Exercise instructions: What lines in the records below contain the string "exact"? Copy every one.

:: Materials provided ::

(** A release build does not panic: whatever payloads a member of a
    federation of two or more received before and whenever its timers fired,
    no payload makes [recv] panic.  In particular the ephemeral keys that the
    end of the first round expects are there. *)
Theorem recv_never_panics `{!DkgLaws} id sec mid co members cfg nonce n d0 d p :
  dkg_new id sec mid co members cfg nonce n = Ok d0 → (2 ≤ size members)%nat → dkg_reachable d0 d →
  (recv p d).2 ≠ Panic.
Proof.
  intros Hnew Hsize Hreach. apply dkg_new_ok in Hnew as [Hid Hok0].
  pose proof (dkg_reachable_ok id members Hid Hsize _ _ Hok0 Hreach) as Hok.
  unfold recv, bindM at 1, get at 1. destruct (negb _); [done|].
  assert (∀ m : M DkgStateMachine DkgError unit, calm m → respects (inv (dkg_ok id members)) m →
    ((m ;! transition_stage2_checked) d).2 ≠ Panic) as H2.
  { intros m Hm Hi. apply bind_no_panic; [done|]. intros d' [] Hrun.
    apply (stage2_no_panic id members); [done| |done]. specialize (Hi d Hok). by rewrite Hrun in Hi. }
  destruct (msg p).
  - apply H2; [apply calm_round1|apply on_dkg_msg_round1_ok].
  - apply H2; [apply calm_acks; exact initiator|apply respects_dkg_ok; auto with dkg].
  - apply calm_run, calm_bind; [apply calm_round2|intros _; apply calm_stage3].
  - apply calm_run, calm_bind; [apply calm_acks|intros _; apply calm_stage3].
  - apply calm_run, calm_bind; [apply calm_round3|intros _; apply calm_final].
  - apply calm_run, calm_bind; [apply calm_acks|intros _; apply calm_final].
Qed.

End release.

(** ** Behaviour of a debug build *)

Section late.
Context `{!DkgLib, !Profile}.

(** With debug assertions, a package of the first round that reaches the
    coordinator after the key is final makes it panic, whoever signed it: the
    session's nonce has been cleared, and [on_dkg_msg_round1] takes that for a
    member that never had a session. *)
Theorem late_round1_panics d k sender initiator nonce eph signature package :
  overflow_checks = true → is_coordinator d = true → aggregate_key_packages d = Some k →
  session_nonce d = None → is_member initiator d = true → initiator ≠ my_frost_id d →
  recv (mkPayload sender (my_frost_id d)
          (Round1 initiator SESSION_CONTEXT nonce eph signature package)) d = (d, Panic).
Proof.
  intros Hdebug Hco Hagg Hnonce Hmem Hne. unfold recv, bindM at 1, get at 1. cbn [recipient msg p_sender].
  rewrite Z.eqb_refl. cbn [negb]. unfold bindM at 1, on_dkg_msg_round1, bindM at 1, get at 1.
  rewrite Hmem, (proj2 (Z.eqb_neq _ _) Hne), bool_decide_true, Hnonce by done. cbn [negb].
  unfold bindM, debug_assert. by rewrite Hdebug, Hco.
Qed.

(** When the third part of FROST fails, the process is not aborted,
    though the comment there says so: the member stays in the second round
    without the packages that it had collected, and its next check of that
    round panics in a build with debug assertions and does nothing in another,
    so that no acknowledgement leads it out of there. *)
Theorem failed_part3_is_not_aborted d s :
  state d = StRoundTwo s → round_complete d (s2_in_round2 s) (s2_out_round2 s) = true →
  Z.of_nat (size (s2_in_round1 s)) = Z.of_nat (size (Dkg.members d)) - 1 → (2 ≤ size (Dkg.members d))%nat →
  s2_pending s = false → dkg_part3 (s2_secret_package s) (s2_in_round1 s) (s2_in_round2 s) = None →
  let d' := (transition_stage3_checked d).1 in
  (transition_stage3_checked d).2 = Ok tt ∧ stage d' = RoundTwo ∧
  transition_stage3_checked d' = (d', if overflow_checks then Panic else Ok tt).
Proof.
  intros Hs Hrc Hin1 Hsize Hpend Hpart3.
  assert (transition_stage3_checked d = (set_state (StRoundTwo
    (mkS2 (s2_pending s) (s2_auth s) (s2_secret_package s) ∅ ∅ (s2_out_round2 s))) d, Ok tt)) as Hrun.
  { unfold transition_stage3_checked, bindM at 1, get at 1. rewrite Hs.
    unfold debug_assert. rewrite Hin1, Z.eqb_refl, Hpend. cbn [negb]. rewrite andb_false_r.
    unfold bindM at 1, ret at 1. rewrite Hrc. cbn [negb]. unfold bindM at 1, ret at 1.
    unfold bindM at 1, put at 1, modify at 1. by rewrite Hpart3. }
  rewrite Hrun. split; [done|]. split; [done|]. cbn [fst].
  unfold transition_stage3_checked, bindM at 1, get at 1. cbn [state set_state s2_in_round1].
  assert (Z.of_nat (size (∅ : gmap FrostId Round1Package)) =?
          Z.of_nat (size (Dkg.members d)) - 1 = false) as Hempty.
  { apply Z.eqb_neq. rewrite map_size_empty. lia. }
  unfold debug_assert, bindM at 1. cbn [Dkg.members set_state]. rewrite Hempty. cbn [negb]. rewrite andb_true_r.
  destruct overflow_checks; [done|]. cbn [ret]. unfold round_complete. cbn [s2_in_round2 Dkg.members set_state].
  assert (Z.of_nat (size (∅ : gmap FrostId Round2Package)) =?
          Z.of_nat (size (Dkg.members d)) - 1 = false) as Hempty'.
  { apply Z.eqb_neq. rewrite map_size_empty. lia. }
  by rewrite Hempty'.
Qed.

End late.

(** ** Restarting a session *)

Section restart.
Context `{!DkgLib, !Profile}.

(** The session of a member in the first round. *)
Definition session (s : StageState) : option Z :=
  match s with StRoundOne s => Some (s1_nonce s) | _ => None end.

(** A member in the first round after a call was there before, in the same
    session, or the call started the session [nonce] with good reason. *)
Definition restarts (nonce : Z) (reason : Prop) (d d' : DkgStateMachine) : Prop :=
  ∀ n, session (state d') = Some n → session (state d) = Some n ∨ (n = nonce ∧ reason).

#[local] Instance restarts_refl nonce reason : Reflexive (restarts nonce reason).
Proof. intros d n. by left. Qed.
#[local] Instance restarts_trans nonce reason : Transitive (restarts nonce reason).
Proof. intros d1 d2 d3 H12 H23 n Hn. destruct (H23 n Hn) as [Hn'|]; [by apply H12|by right]. Qed.

Lemma core_restarts nonce reason d d' : same_core d d' → restarts nonce reason d d'.
Proof.
  intros [_ Hc] n Hn. left. assert (∀ s, session (core s) = session s) as Hs by (by intros []).
  by rewrite <-Hs, <-Hc, Hs.
Qed.

Lemma respects_restarts {A} nonce reason (m : M DkgStateMachine DkgError A) :
  respects same_core m → respects (restarts nonce reason) m.
Proof. apply respects_weaken. intros d d'. apply core_restarts. Qed.

Lemma restarts_bind {A B} nonce reason (m : M DkgStateMachine DkgError A)
    (f : A → M DkgStateMachine DkgError B) d :
  respects same_core m → (∀ d' a, m d = (d', Ok a) → same_core d d' → restarts nonce reason d' (f a d').1) →
  restarts nonce reason d (bindM m f d).1.
Proof.
  intros Hm Hf. apply (bind_rel (restarts _ _)); [exact (respects_restarts _ _ _ Hm d)|].
  intros d' a Hrun. apply (Hf d' a Hrun). specialize (Hm d). by rewrite Hrun in Hm.
Qed.

(** A state that is not the first round. *)
Lemma restarts_put nonce reason s :
  session s = None → respects (restarts nonce reason) (put s).
Proof. intros Hs. apply respects_modify. intros d n. cbn. by rewrite Hs. Qed.

Lemma restarts_put_same nonce reason s d : session s = session (state d) → restarts nonce reason d (put s d).1.
Proof. intros Hs n. cbn. rewrite Hs. by left. Qed.

(** A signed request of the coordinator for a session that is newer than
    every session before. *)
Definition authentic_request (d : DkgStateMachine) (initiator : FrostId) (nonce : Z) (eph : PubKey)
    (signature : EcdsaSig) (package : Round1Package) : Prop :=
  is_coordinator d = false ∧ initiator = coordinator d ∧ aggregate_key_packages d = None ∧
  (∀ last, session_nonce d = Some last → last < nonce) ∧
  ∃ pk commit, Dkg.members d !! initiator = Some pk ∧
    round1_commit (session_transcript SESSION_CONTEXT nonce) initiator eph package = Ok commit ∧
    ecdsa_verify pk commit signature = true.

:::

Exercise output:
  - apply H2; [apply calm_acks; exact initiator|apply respects_dkg_ok; auto with dkg].
  intros Hm Hf. apply (bind_rel (restarts _ _)); [exact (respects_restarts _ _ _ Hm d)|].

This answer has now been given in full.